Some of the cast of the 1916 rising Corpus Christi play take time out of rehearsals
STUDENTS at a northside primary school are celebrating after being recognised in the Bord Gais Energy Student Theatre awards.
Fifth and sixth class pupils at Corpus Christi national school in Moyross last summer played two sold out evenings at the Limerick Insititute of Technology’s Millennium Theatre, with their play ‘Reeling in the Years’ looking back at the first 30 years of education in the estate.
Fionnuala Bromell, who wrote the play, entered it into the annual student theatre awards, and was delighted when a representative of the ceremony wrote back offering tickets for the cast to Annie at the Bord Gais Energy Theatre in Dublin.

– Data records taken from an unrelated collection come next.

Lemma mapM_app {W A B} (f : A -> M W B) l1 l2 :
  forall w,
    mapM f (l1 ++ l2) w =
    (ys1 <- mapM f l1 ;; ys2 <- mapM f l2 ;; ret (ys1 ++ ys2)) w.
Proof.
  induction l1 as [|x rest IH]; intros w; simpl.
  - unfold bind, ret. destruct (mapM f l2 w) as [w' [ys|e]]; reflexivity.
  - unfold bind, ret in *. destruct (f x w) as [w1 [y|e]]; [|reflexivity].
    rewrite IH. destruct (mapM f rest w1) as [w2 [ys1|e]]; [|reflexivity].
    destruct (mapM f l2 w2) as [w3 [ys2|e]]; reflexivity.
Qed.

Lemma mapM_raise {W A B} (f : A -> M W B) pre x post w w1 ys w2 e :
  mapM f pre w = (w1, Ok ys) ->
  f x w1 = (w2, Raise e) ->
  mapM f (pre ++ x :: post) w = (w2, Raise e).
Proof.
  intros Hpre Hx. rewrite mapM_app. rewrite (bind_ok _ _ _ _ _ Hpre). simpl.
  now rewrite (bind_raise _ _ _ _ _ (bind_raise _ _ _ _ _ Hx)).
Qed.

Lemma combine_seq_app {A} (l1 l2 : list A) : forall s,
  combine (seq s (length (l1 ++ l2))) (l1 ++ l2) =
  combine (seq s (length l1)) l1 ++ combine (seq (s + length l1) (length l2)) l2.
Proof.
  induction l1 as [|x rest IH]; intros s; simpl.
  - now rewrite Nat.add_0_r.
  - rewrite IH. now rewrite Nat.add_succ_r.
Qed.

Lemma enumerate_app {A} (pre : list A) x post :
  enumerate (pre ++ x :: post) =
  enumerate pre ++ (length pre, x) :: combine (seq (S (length pre)) (length post)) post.
Proof. unfold enumerate. now rewrite combine_seq_app. Qed.

(** ** What a computation leaves alone *)

Section Frame.
Context {Scalar OptState : Type}.

Lemma keeps_ret {A} (a : A) : keeps_globals (@ret (World Scalar OptState) A a).
Proof. intros w. now split. Qed.

Lemma keeps_lift {A} (r : result A) :
  keeps_globals (@lift (World Scalar OptState) A r).
Proof. intros w. now split. Qed.

Lemma keeps_bind {A B} (c : M (World Scalar OptState) A)
  (k : A -> M (World Scalar OptState) B) :
  keeps_globals c -> (forall a, keeps_globals (k a)) -> keeps_globals (bind c k).
Proof.
  intros Hc Hk w. unfold bind. specialize (Hc w).
  destruct (c w) as [w' [a|e]]; simpl in *; [|exact Hc].
  destruct (Hk a w') as [Hp Hd]. destruct Hc as [Hp' Hd'].
  split; congruence.
Qed.

Lemma keeps_for_each {A B} (body : B -> A -> M (World Scalar OptState) B) l :
  (forall acc x, keeps_globals (body acc x)) ->
  forall acc, keeps_globals (for_each body l acc).
Proof.
  intros Hbody. induction l as [|x rest IH]; intros acc; simpl.
  - apply keeps_ret.
  - apply keeps_bind; auto.
Qed.

Lemma keeps_qnode_execute (dev : Device Scalar) tape :
  keeps_globals (@qnode_execute Scalar OptState dev tape).
Proof. intros w. now split. Qed.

While 30 students from the school will travel up to watch this next month, they will find out later this week whether they are on the shortlist for the awards, which take place in May.
In the meantime, the talented performers will return to the LIT Millennium Theatre this Friday lunchtime for a play all about the 1916 Easter Rising.
Of winning the trip to Dublin, Ms Bromell said: “We were absolutely over the moon – we couldn't believe it! When they rang us, they said they could not believe the talent of the children.”
School principal Tiernan O’Neill added: “It is a massive endorsement of the talent we have in the school, but it is also a massive endorsement of the work the teachers are doing here, not only promoting their academic talent, but promoting their social and emotional talent. It is also a very positive reflection on the community of Moyross.”
Speaking about Friday’s play, Ms Bromell said she hopes it will bring the Easter Rising to life for today’s youngsters – and also show the human side to the seminal event.
She said: “It is all about the Easter Rising and the people behind it. We wanted to show the meeting with Padraig Pearse and all his men, and how they decided they were going to rise up. They had to go home that night and talk to their families. Padraig and William Pearse went to their mam, and told her to be prepared, that they mightn't come back. She is very supportive of them, that it is the right thing to do. But Thomas McDonagh goes to his wife and child, and they are not to keen for him to go. So it looks at both sides of the coin. These are real people with families, mums and dads.”
There is a Limerick connection in the play in the shape of Ned Daly, who was a commandant of Dublin’s first battalion during the 1916 Rising.
Ten-year old Thomondgate lad Colby Crawford, who plays Joseph Plunkett, is looking forward to the experience of taking part in the performance.
He said: “There have been lots of rehearsals, but I have enjoyed it. I enjoy mostly when we do the songs and the dances."
Paul Reddan, 9, of Hartigan Villas, has the interesting role as the leader of the British Army.
He said: “It has been great, as I have learnt what happened in 1916. I enjoyed saying 'What the devil is going on here' in an English accent.”
Tickets for the play, which starts at 11.30am, are available from 061-455166, or on the door, priced at €5.